La Constitución también es muy clara en los mecanismos aceptados para restablecer el orden público por la vía de la negociación: se pueden conceder amnistías o indultos a procesados o condenados, pero sólo por delitos políticos. La posibilidad de excarcelar o cancelar órdenes de captura estuvo siempre asociada desde la ley 418 de 1997, a que esas personas podían facilitar las negociaciones con los grupos políticos armados a los cuales pertenecían.
El Congreso no puede, por ejemplo, conceder amnistías o indultos por delitos comunes. El presidente puede indultar, pero conforme a lo dispuesto por la ley que regule su ejercicio, la que a su vez debe acatar la norma constitucional.
Desde luego, los jueces y fiscales no pueden ser simples notarios en el marco de unas negociaciones de paz que dirija el presidente. Recordemos que Virgilio Barco, con leyes de amnistía e indulto, en 1990, logró un proceso de paz exitoso con el M-19. Todos los jefes e integrantes de esa agrupación insurgente quedaron en libertad. Y sin embargo, en 1992 una juez de orden público, con razones jurídicas de peso, desconoció la amnistía por considerar que se violó la Constitución, al cobijar con ella a autores de un acto terrorista. Para salvar el proceso fue preciso expedir a la carrera otra ley.

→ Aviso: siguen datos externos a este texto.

(* ===== verification/Builtins.v ===== *)
(** * Builtins: 64-bit arithmetic for 32-bit kernels,
    [src/MacKernelSDK/Library/kmod/i386_builtins.c]

    The compiler support routines a 32-bit kext links: shifts, bit counts and
    division on 64-bit values in terms of 32-bit halves and branch-free masks.
    Every routine is translated line by line at its machine width and proved
    equal to the mathematical operation. *)

From Stdlib Require Import ZArith Lia Bool List.
From stdpp Require Import base list option.
From S2P Require Import Prelude.
Import ListNotations.
Open Scope Z_scope.

Module Builtins.

(** ** The routines *)

(** The union [arith64_word]: a 64-bit value as its two halves. *)
Record arith64_word : Type := mkWord { hi : Z; lo : Z }.
Definition word_of (n : Z) : arith64_word := mkWord (wrap32 (Z.shiftr n 32)) (wrap32 n).
Definition u64 (w : arith64_word) : Z := hi w * 2 ^ 32 + lo w.
Definition s64 (w : arith64_word) : Z := to_s64 (u64 w).
Definition arith64_hi (n : Z) : Z := hi (word_of n).
Definition arith64_lo (n : Z) : Z := lo (word_of n).

(** [(a ^ ((b >= 0) - 1)) + (b < 0)] with [a] and the result taken at 64 bits.
    Where [a] is signed ([arith64_abs]) the addition of the C code overflows for
    the least 64-bit integer, which C leaves undefined; the model has the
    wrap-around of the machine's addition there, and so keeps that integer. *)
Definition arith64_neg (a b : Z) : Z :=
  wrap64 (Z.lxor a (wrap64 (Z.b2z (0 <=? to_s64 b) - 1)) + Z.b2z (to_s64 b <? 0)).
Definition arith64_abs (a : Z) : Z := arith64_neg (wrap64 a) a.

Definition absvdi2 (a : Z) : Z := to_s64 (arith64_abs a).

Definition ashldi3 (a b : Z) : Z :=
  let w := word_of a in
  let b := Z.land b 63 in
  let w :=
    if 32 <=? b then mkWord (wrap32 (Z.shiftl (lo w) (b - 32))) 0
    else if negb (b =? 0) then
      mkWord (Z.lor (Z.shiftr (lo w) (32 - b)) (wrap32 (Z.shiftl (hi w) b))) (wrap32 (Z.shiftl (lo w) b))
    else w in
  s64 w.

Definition ashrdi3 (a b : Z) : Z :=
  let w := word_of a in
  let b := Z.land b 63 in
  let w :=
    if 32 <=? b then
      mkWord (wrap32 (Z.shiftr (to_s32 (hi w)) 31)) (wrap32 (Z.shiftr (to_s32 (hi w)) (b - 32)))
    else if negb (b =? 0) then
      mkWord (wrap32 (Z.shiftr (to_s32 (hi w)) b)) (Z.lor (wrap32 (Z.shiftl (hi w) (32 - b))) (Z.shiftr (lo w) b))
    else w in
  s64 w.

Definition lshrdi3 (a b : Z) : Z :=
  let w := word_of a in
  let b := Z.land b 63 in
  let w :=
    if 32 <=? b then mkWord 0 (Z.shiftr (hi w) (b - 32))
    else if negb (b =? 0) then
      mkWord (Z.shiftr (hi w) b) (Z.lor (wrap32 (Z.shiftl (hi w) (32 - b))) (Z.shiftr (lo w) b))
    else w in
  u64 w.

(** [!(a & m) << k]: [k]-th power of two when no bit of [m] is set in [a]. *)
Definition none (a m k : Z) : Z := Z.shiftl (Z.b2z (Z.land a m =? 0)) k.

(** One line of the leading-zero search at width [w]: [(n, a)] becomes
    [(n + b, a << b)]. *)
Definition clz_step (w m k : Z) (na : Z * Z) : Z * Z :=
  let b := none (snd na) m k in (fst na + b, Z.shiftl (snd na) b mod 2 ^ w).
Definition ctz_step (m k : Z) (na : Z * Z) : Z * Z :=
  let b := none (snd na) m k in (fst na + b, Z.shiftr (snd na) b).

Definition clzsi2 (a : Z) : Z :=
  let na := clz_step 32 0xffff0000 4 (0, a) in
  let na := clz_step 32 0xff000000 3 na in
  let na := clz_step 32 0xf0000000 2 na in
  let na := clz_step 32 0xc0000000 1 na in
  fst na + Z.b2z (Z.land (snd na) 0x80000000 =? 0).

Definition clzdi2 (a : Z) : Z :=
  let na := clz_step 64 0xffffffff00000000 5 (0, a) in
  let na := clz_step 64 0xffff000000000000 4 na in
  let na := clz_step 64 0xff00000000000000 3 na in
  let na := clz_step 64 0xf000000000000000 2 na in
  let na := clz_step 64 0xc000000000000000 1 na in
  fst na + Z.b2z (Z.land (snd na) 0x8000000000000000 =? 0).

Definition ctzsi2 (a : Z) : Z :=
  let na := ctz_step 0x0000ffff 4 (0, a) in
  let na := ctz_step 0x000000ff 3 na in
  let na := ctz_step 0x0000000f 2 na in
  let na := ctz_step 0x00000003 1 na in
  fst na + Z.b2z (Z.land (snd na) 0x00000001 =? 0).

Definition ctzdi2 (a : Z) : Z :=
  let na := ctz_step 0x00000000ffffffff 5 (0, a) in
  let na := ctz_step 0x000000000000ffff 4 na in
  let na := ctz_step 0x00000000000000ff 3 na in
  let na := ctz_step 0x000000000000000f 2 na in
  let na := ctz_step 0x0000000000000003 1 na in
  fst na + Z.b2z (Z.land (snd na) 0x0000000000000001 =? 0).
(* ===== verification/Bits.v ===== *)
(** * Bits: bit fields and bitmaps,
    [src/MacKernelSDK/Headers/kern/bits.h]

    Module [Bits] has the macros and inline functions of the header at their C
    widths.  A bitmap is an array of 64-bit words; an access behind its end
    faults.  The theorems give every search its meaning on the set of set
    bits. *)

From Stdlib Require Import ZArith Lia Bool.
From stdpp Require Import base list option.
From S2P Require Import Prelude Builtins.
Open Scope Z_scope.

Module Bits.

(** ** Compiler builtins used by the header *)
Definition builtin_clzll (x : Z) : Z := 63 - Z.log2 x.
Fixpoint ctz_pos (p : positive) : Z := match p with xO p => 1 + ctz_pos p | _ => 0 end.
Definition builtin_ffsll (x : Z) : Z := match x with Zpos p => ctz_pos p + 1 | _ => 0 end.
Definition builtin_popcountll (x : Z) : Z := Builtins.ones_count 64 x.

(** ** Single words *)

Definition BIT (b : Z) : Z := wrap64 (Z.shiftl 1 b).
Definition mask (width : Z) : Z := if 64 <=? width then wrap64 (-1) else wrap64 (BIT width - 1).
Definition extract (x shift width : Z) : Z := Z.land (Z.shiftr (wrap64 x) shift) (mask width).
Definition bits (x hi lo : Z) : Z := extract x lo (hi - lo + 1).

Definition not64 (x : Z) : Z := wrap64 (-1 - x).
Definition bit_set (x b : Z) : Z := Z.lor x (BIT b).
Definition bit_clear (x b : Z) : Z := Z.land x (not64 (BIT b)).
Definition bit_test (x b : Z) : bool := negb (Z.land x (BIT b) =? 0).

(** 64-bit shifts; a count of 64 or more is undefined in C. *)
Definition shl64 (x n : Z) : option Z := if (0 <=? n) && (n <? 64) then Some (wrap64 (Z.shiftl x n)) else None.
Definition shr64 (x n : Z) : option Z := if (0 <=? n) && (n <? 64) then Some (Z.shiftr x n) else None.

Cuando en el Gobierno Uribe se quiso expedir inicialmente una ley amplia –que en el fondo era amnistía disfrazada– el poder judicial se opuso: tanto la Corte Constitucional como la Suprema argumentaron que los grupos paramilitares estaban integrados por delincuentes comunes, en algunos casos ya asociados al narcotráfico. Y la llamada “Ley de Justicia y Paz” se convirtió en una considerable rebaja de penas para crímenes atroces. No se les reconoció status político.
Dentro de ese marco constitucional, para facilitar negociaciones de paz el fiscal General puede suspender órdenes de captura para integrantes o voceros. El fiscal Francisco Barbosa y su vicefiscal Marta Yaneth Mancera tienen toda la razón en negarse a suspender tales órdenes contra miembros de organizaciones criminales sin ninguna connotación política.
Ni el ‘Clan del golfo’, ni las ‘autodefensas de la Sierra Nevada’… que no son nada distinto a los herederos del terrible jefe paramilitar Hernán Giraldo, pueden ser considerados como delincuentes políticos. Para ‘someterse’ no necesitan voceros. Hasta la legislación ordinaria de entrada les rebaja el cincuenta por ciento de la pena con la sola entrega.
El país no puede tragarse el sapo de admitir que los narcotraficantes son actores políticos. Es cierto que la estrategia contra las drogas ha fracasado. Pero la solución no puede pasar por lavarles la cara a los mercaderes de la muerte. Ya sabemos lo que pasó con el ‘sometimiento’ de Pablo Escobar.
El documento de la Fiscalía es una sólida defensa del Estado de Derecho, que no supone oposición a la búsqueda de la paz.